## Material provided:
(* ===== verification/RangeLock.v ===== *)
(** Range locks (module/zfs/zfs_rlock.c): shared and exclusive locks on ranges of a
    file, kept in an AVL tree sorted by offset.  Overlapping readers are held by
    proxies: entries of the tree that stand for the readers which cover them. *)

From stdpp Require Export gmap sorting.
From S2P Require Import Prelude OrdTree SpaceMap.
Import SpaceMap.
Open Scope Z_scope.

Module RangeLock.

(** ** Locks *)

Inductive rl_type := RL_READER | RL_WRITER | RL_APPEND.
#[export] Instance rl_type_eq : EqDecision rl_type.
Proof. solve_decision. Defined.

Record rl := Rl {
  r_off : Z;
  r_len : Z;
  r_cnt : Z;
  r_type : rl_type;
  r_proxy : bool;
  r_write_wanted : bool;
  r_read_wanted : bool
}.
#[export] Instance rl_inhabited : Inhabited rl := populate (Rl 0 0 0 RL_READER false false false).

Definition with_range (r : rl) (off len : Z) : rl := Rl off len (r_cnt r) (r_type r) (r_proxy r) (r_write_wanted r) (r_read_wanted r).
Definition with_cnt (r : rl) (n : Z) : rl := Rl (r_off r) (r_len r) n (r_type r) (r_proxy r) (r_write_wanted r) (r_read_wanted r).
Definition with_type (r : rl) (ty : rl_type) : rl := Rl (r_off r) (r_len r) (r_cnt r) ty (r_proxy r) (r_write_wanted r) (r_read_wanted r).
Definition wants_write (r : rl) : rl := Rl (r_off r) (r_len r) (r_cnt r) (r_type r) (r_proxy r) true (r_read_wanted r).
Definition wants_read (r : rl) : rl := Rl (r_off r) (r_len r) (r_cnt r) (r_type r) (r_proxy r) (r_write_wanted r) true.

Definition UINT64_MAX : Z := 2 ^ 64 - 1.

Definition r_end (r : rl) : Z := u64 (r_off r + r_len r).

Definition zfs_range_compare (rl1 rl2 : rl) : Z :=
  if r_off rl1 >? r_off rl2 then 1 else if r_off rl1 <? r_off rl2 then -1 else 0.

(** A proxy for [cnt] readers. *)
Definition proxy_of (off len cnt : Z) : rl := Rl off len cnt RL_READER true false false.

(** The part of a znode that range locks use; [z_rls] is the memory of the locks. *)
Record znode (T : Type) := Znode {
  z_range_avl : T;
  z_rls : gmap Z rl;
  z_size : Z;
  z_blksz : Z;
  z_max_blksz : Z;
  z_is_zvol : bool
}.
Arguments Znode {T}.
Arguments z_range_avl {T}.
Arguments z_rls {T}.
Arguments z_size {T}.
Arguments z_blksz {T}.
Arguments z_max_blksz {T}.
Arguments z_is_zvol {T}.

Definition ISP2 (x : Z) : bool := Z.land x (x - 1) =? 0.

(** [cv_broadcast] on the condition variable of a lock for writers, or for readers. *)
Definition cv_event : Type := Z * bool.

Definition broadcasts (p : Z) (r : rl) : list cv_event :=
  (if r_write_wanted r then [(p, true)] else []) ++ (if r_read_wanted r then [(p, false)] else []).

Section rlock.
Context {T I : Type} `{!Tree T I} `{!Kmem}.
Implicit Types (zp : znode T).

Definition with_avl zp (t : T) : znode T := Znode t (z_rls zp) (z_size zp) (z_blksz zp) (z_max_blksz zp) (z_is_zvol zp).
Definition with_rls zp (h : gmap Z rl) : znode T := Znode (z_range_avl zp) h (z_size zp) (z_blksz zp) (z_max_blksz zp) (z_is_zvol zp).

Definition get_rl zp (p : Z) : res rl := match z_rls zp !! p with Some r => Ok r | None => Fault FOob end.
Definition set_rl zp (p : Z) (r : rl) : znode T := with_rls zp (<[p := r]> (z_rls zp)).
Definition new_rl zp (r : rl) : znode T * Z :=
  let p := kmem_alloc (dom (z_rls zp)) in (set_rl zp p r, p).
Definition free_rl zp (p : Z) : znode T := with_rls (with_avl zp (tr_free (z_range_avl zp) p)) (delete p (z_rls zp)).

Definition rl_find zp (r : rl) : res (Z * I) := tr_find (z_range_avl zp) (fun q => zfs_range_compare r (z_rls zp !!! q)).
Definition rl_add zp (p : Z) : res (znode T) :=
  t ← tr_add (z_range_avl zp) (fun a b => zfs_range_compare (z_rls zp !!! a) (z_rls zp !!! b)) p; Ok (with_avl zp t).

(** ** Writers *)

(** The range a writer asks for: an append starts at the end of the file, and the
    whole file is locked when its block size may have to grow. *)
Definition writer_range zp (new : rl) (off len : Z) : rl :=
  let new := with_range new off len in
  if z_is_zvol zp then new
  else
    let new := if decide (r_type new = RL_APPEND) then with_range new (z_size zp) len else new in
    let end_size := Z.max (z_size zp) (u64 (r_off new + len)) in
    if (z_blksz zp <? end_size) && (negb (ISP2 (z_blksz zp)) || (z_blksz zp <? z_max_blksz zp))
    then with_range new 0 UINT64_MAX else new.

(** The lock in the way of [new], or [NULL]. *)
Definition writer_blocker zp (new : rl) : res (Z * I) :=
  '(q, where_) ← rl_find zp new;
  if negb (q =? NULL) then Ok (q, where_)
  else
    q ← tr_nearest (z_range_avl zp) where_ AVL_AFTER;
    after ← (if negb (q =? NULL) then r ← get_rl zp q; Ok (r_off r <? r_end new) else Ok false);
    if (after : bool) then Ok (q, where_)
    else
      q ← tr_nearest (z_range_avl zp) where_ AVL_BEFORE;
      before ← (if negb (q =? NULL) then r ← get_rl zp q; Ok (r_off new <? r_end r) else Ok false);
      if (before : bool) then Ok (q, where_) else Ok (NULL, where_).

(** One round of the loop of [zfs_range_lock_writer]: the lock [p] is granted, or
    waits for the lock returned. *)
Definition zfs_range_lock_writer zp (p off len : Z) : res (znode T * Z) :=
  new ← get_rl zp p;
  let new := writer_range zp new off len in
  let zp := set_rl zp p new in
  if tr_numnodes (z_range_avl zp) =? 0 then
    zp ← rl_add (set_rl zp p (with_type new RL_WRITER)) p; Ok (zp, NULL)
  else
    '(q, where_) ← writer_blocker zp new;
    if q =? NULL then
      t ← tr_insert (z_range_avl zp) p where_;
      Ok (with_avl (set_rl zp p (with_type new RL_WRITER)) t, NULL)
    else
      r ← get_rl zp q;
      Ok (set_rl zp q (wants_write r), q).

(** ** Readers *)

Definition zfs_range_proxify zp (p : Z) : res (znode T * Z) :=
  r ← get_rl zp p;
  if r_proxy r then Ok (zp, p)
  else
    t ← tr_remove (z_range_avl zp) p;
    let zp := set_rl (with_avl zp t) p (with_cnt r 0) in
    let '(zp, proxy) := new_rl zp (proxy_of (r_off r) (r_len r) 1) in
    zp ← rl_add zp proxy;
    Ok (zp, proxy).

Definition zfs_range_split zp (p off : Z) : res (znode T * Z) :=
  r ← get_rl zp p;
  let '(zp, rear) := new_rl zp (proxy_of off (u64 (u64 (r_off r + r_len r) - off)) (r_cnt r)) in
  '(zp, front) ← zfs_range_proxify zp p;
  r ← get_rl zp p;
  f ← get_rl zp front;
  let zp := set_rl zp front (with_range f (r_off f) (u64 (off - r_off r))) in
  t ← tr_insert_here (z_range_avl zp) rear front AVL_AFTER;
  Ok (with_avl zp t, front).

Definition zfs_range_new_proxy zp (off len : Z) : res (znode T) :=
  let '(zp, p) := new_rl zp (proxy_of off len 1) in rl_add zp p.

Definition bump zp (p : Z) : res (znode T) := r ← get_rl zp p; Ok (set_rl zp p (with_cnt r (u32 (r_cnt r + 1)))).

(** One round of the loop of [zfs_range_add_reader], for a range that ends at [end_]. *)
Definition add_reader_step (end_ : Z) (st : znode T * Z * Z) : res (znode T * Z * Z + znode T) :=
  let '(zp, prev, next) := st in
  past ← (if next =? NULL then Ok true else n ← get_rl zp next; Ok (end_ <=? r_off n));
  if (past : bool) then
    r ← get_rl zp prev;
    zp ← zfs_range_new_proxy zp (r_end r) (u64 (end_ - r_end r)); Ok (inr zp)
  else
    n ← get_rl zp next;
    zp ← (if prev =? NULL then Ok zp
          else r ← get_rl zp prev;
            if r_end r <? r_off n then zfs_range_new_proxy zp (r_end r) (u64 (r_off n - r_end r)) else Ok zp);
    if end_ =? r_end n then
      '(zp, next) ← zfs_range_proxify zp next; zp ← bump zp next; Ok (inr zp)
    else if end_ <? r_end n then
      '(zp, next) ← zfs_range_split zp next end_; zp ← bump zp next; Ok (inr zp)
    else
      '(zp, next) ← zfs_range_proxify zp next;
      zp ← bump zp next;
      after ← tr_walk (z_range_avl zp) next AVL_AFTER;
      Ok (inl (zp, next, after)).

(** The entries from [next] on. *)
Definition add_reader_loop zp (end_ next : Z) : res (znode T) :=
  loop (tr_fuel (z_range_avl zp)) (add_reader_step end_) (zp, NULL, next).

(** The entry at [off]: [prev], or what is left of it from [off] on, or none. *)
Definition add_reader_prev zp (off prev : Z) : res (znode T * Z) :=
  if negb (prev =? NULL) then
    r ← get_rl zp prev;
    if r_end r <=? off then Ok (zp, NULL)
    else if negb (r_off r =? off) then
      '(zp, prev) ← zfs_range_split zp prev off;
      prev ← tr_walk (z_range_avl zp) prev AVL_AFTER;
      Ok (zp, prev)
    else Ok (zp, prev)
  else Ok (zp, prev).

Definition zfs_range_add_reader zp (p prev : Z) (where_ : I) : res (znode T) :=
  new ← get_rl zp p;
  let off := r_off new in
  let len := r_len new in
  '(zp, prev) ← add_reader_prev zp off prev;
  next ← (if negb (prev =? NULL) then Ok prev else tr_nearest (z_range_avl zp) where_ AVL_AFTER);
  noverlap ← (if next =? NULL then Ok true else n ← get_rl zp next; Ok (u64 (off + len) <=? r_off n));
  if (noverlap : bool) then
    t ← tr_insert (z_range_avl zp) p where_; Ok (with_avl zp t)
  else
    n ← get_rl zp next;
    zp ← (if off <? r_off n then zfs_range_new_proxy zp off (u64 (r_off n - off)) else Ok zp);
    new ← get_rl zp p;
    let zp := set_rl zp p (with_cnt new 0) in
    add_reader_loop zp (u64 (off + len)) next.

(** A lock that a reader does not share. *)
Definition closed_to_readers (r : rl) : bool := bool_decide (r_type r = RL_WRITER) || r_write_wanted r.

(** The first lock from [next] on that bars a reader up to [end_], or [NULL]. *)
Definition reader_scan zp (end_ next : Z) : res Z :=
  loop (tr_fuel (z_range_avl zp)) (fun next =>
    if next =? NULL then Ok (inr NULL)
    else
      n ← get_rl zp next;
      if end_ <=? r_off n then Ok (inr NULL)
      else if closed_to_readers n then Ok (inr next)
      else if end_ <=? r_end n then Ok (inr NULL)
      else after ← tr_walk (z_range_avl zp) next AVL_AFTER; Ok (inl after)) next.

(** The lock that bars the reader [new], or [NULL], after [prev] and, if need be, the
    locks that follow it have been looked at. *)
Definition reader_blocker zp (new : rl) (prev : Z) (where_ : I) : res Z :=
  let from := (
    next ← (if negb (prev =? NULL) then tr_walk (z_range_avl zp) prev AVL_AFTER else tr_nearest (z_range_avl zp) where_ AVL_AFTER);
    reader_scan zp (r_end new) next) in
  if negb (prev =? NULL) then
    r ← get_rl zp prev;
    if r_off new <? r_end r then
      if closed_to_readers r then Ok prev
      else if r_end new <? r_end r then Ok NULL
      else from
    else from
  else from.

(** One round of [zfs_range_lock_reader], from [retry] on. *)
Definition zfs_range_lock_reader zp (p : Z) : res (znode T * Z) :=
  new ← get_rl zp p;
  '(prev, where_) ← rl_find zp new;
  prev ← (if prev =? NULL then tr_nearest (z_range_avl zp) where_ AVL_BEFORE else Ok prev);
  q ← reader_blocker zp new prev where_;
  if q =? NULL then zp ← zfs_range_add_reader zp p prev where_; Ok (zp, NULL)
  else r ← get_rl zp q; Ok (set_rl zp q (wants_read r), q).

(** ** Locking and unlocking *)

(** The first round of a request: the new lock, and the lock it waits for. *)
Definition zfs_range_lock zp (off len : Z) (type : rl_type) : res (znode T * Z * Z) :=
  _ ← verify (negb (len =? 0));
  let len := if u64 (len + off) <? off then UINT64_MAX - off else len in
  let '(zp, p) := new_rl zp (Rl off len 1 type false false false) in
  '(zp, q) ←
    (if decide (type = RL_READER) then
       if tr_numnodes (z_range_avl zp) =? 0 then zp ← rl_add zp p; Ok (zp, NULL)
       else zfs_range_lock_reader zp p
     else zfs_range_lock_writer zp p off len);
  Ok (zp, p, q).

(** One round of the walk over the proxies of a reader: [len] bytes from [p] on. *)
Definition unlock_step (st : znode T * list cv_event * list Z * Z * Z * Z) :
    res (znode T * list cv_event * list Z * Z * Z * Z + znode T * list cv_event * list Z) :=
  let '(zp, ev, freed, len, next, p) := st in
  if len =? 0 then Ok (inr (zp, ev, freed))
  else
    r ← get_rl zp p;
    let len := u64 (len - r_len r) in
    next ← (if negb (len =? 0) then tr_walk (z_range_avl zp) p AVL_AFTER else Ok next);
    let r := with_cnt r (u32 (r_cnt r - 1)) in
    let zp := set_rl zp p r in
    if r_cnt r =? 0 then
      t ← tr_remove (z_range_avl zp) p;
      Ok (inl (with_avl zp t, ev ++ broadcasts p r, freed ++ [p], len, next, next))
    else Ok (inl (zp, ev, freed, len, next, next)).

Definition unlock_loop zp (len p : Z) : res (znode T * list cv_event * list Z) :=
  loop (S (tr_fuel (z_range_avl zp))) unlock_step (zp, [], [], len, NULL, p).

Definition zfs_range_unlock_reader zp (p : Z) : res (znode T * list cv_event * list Z) :=
  r ← get_rl zp p;
  if r_cnt r =? 1 then
    t ← tr_remove (z_range_avl zp) p;
    Ok (with_avl zp t, broadcasts p r, [p])
  else
    '(q, _) ← rl_find zp r;
    '(zp, ev, freed) ← unlock_loop zp (r_len r) q;
    Ok (free_rl zp p, ev, freed).

Definition zfs_range_unlock zp (p : Z) : res (znode T * list cv_event) :=
  r ← get_rl zp p;
  '(zp, ev, freed) ←
    (if decide (r_type r = RL_WRITER) then
       t ← tr_remove (z_range_avl zp) p;
       Ok (with_avl zp t, broadcasts p r, [p])
     else zfs_range_unlock_reader zp p);
  Ok (foldl free_rl zp freed, ev).

Definition zfs_range_reduce zp (p off len : Z) : res (znode T * list cv_event) :=
  r ← get_rl zp p;
  let r := with_range r off len in
  Ok (set_rl zp p r, broadcasts p r).
End rlock.
End RangeLock.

## Exercise:
The line with "next ← (if negb (len" marks where to start. Transcribe from there through the final line of the records, exactly and with nothing added.

## Finished exercise:
    next ← (if negb (len =? 0) then tr_walk (z_range_avl zp) p AVL_AFTER else Ok next);
    let r := with_cnt r (u32 (r_cnt r - 1)) in
    let zp := set_rl zp p r in
    if r_cnt r =? 0 then
      t ← tr_remove (z_range_avl zp) p;
      Ok (inl (with_avl zp t, ev ++ broadcasts p r, freed ++ [p], len, next, next))
    else Ok (inl (zp, ev, freed, len, next, next)).

Definition unlock_loop zp (len p : Z) : res (znode T * list cv_event * list Z) :=
  loop (S (tr_fuel (z_range_avl zp))) unlock_step (zp, [], [], len, NULL, p).

Definition zfs_range_unlock_reader zp (p : Z) : res (znode T * list cv_event * list Z) :=
  r ← get_rl zp p;
  if r_cnt r =? 1 then
    t ← tr_remove (z_range_avl zp) p;
    Ok (with_avl zp t, broadcasts p r, [p])
  else
    '(q, _) ← rl_find zp r;
    '(zp, ev, freed) ← unlock_loop zp (r_len r) q;
    Ok (free_rl zp p, ev, freed).

Definition zfs_range_unlock zp (p : Z) : res (znode T * list cv_event) :=
  r ← get_rl zp p;
  '(zp, ev, freed) ←
    (if decide (r_type r = RL_WRITER) then
       t ← tr_remove (z_range_avl zp) p;
       Ok (with_avl zp t, broadcasts p r, [p])
     else zfs_range_unlock_reader zp p);
  Ok (foldl free_rl zp freed, ev).

Definition zfs_range_reduce zp (p off len : Z) : res (znode T * list cv_event) :=
  r ← get_rl zp p;
  let r := with_range r off len in
  Ok (set_rl zp p r, broadcasts p r).
End rlock.
End RangeLock.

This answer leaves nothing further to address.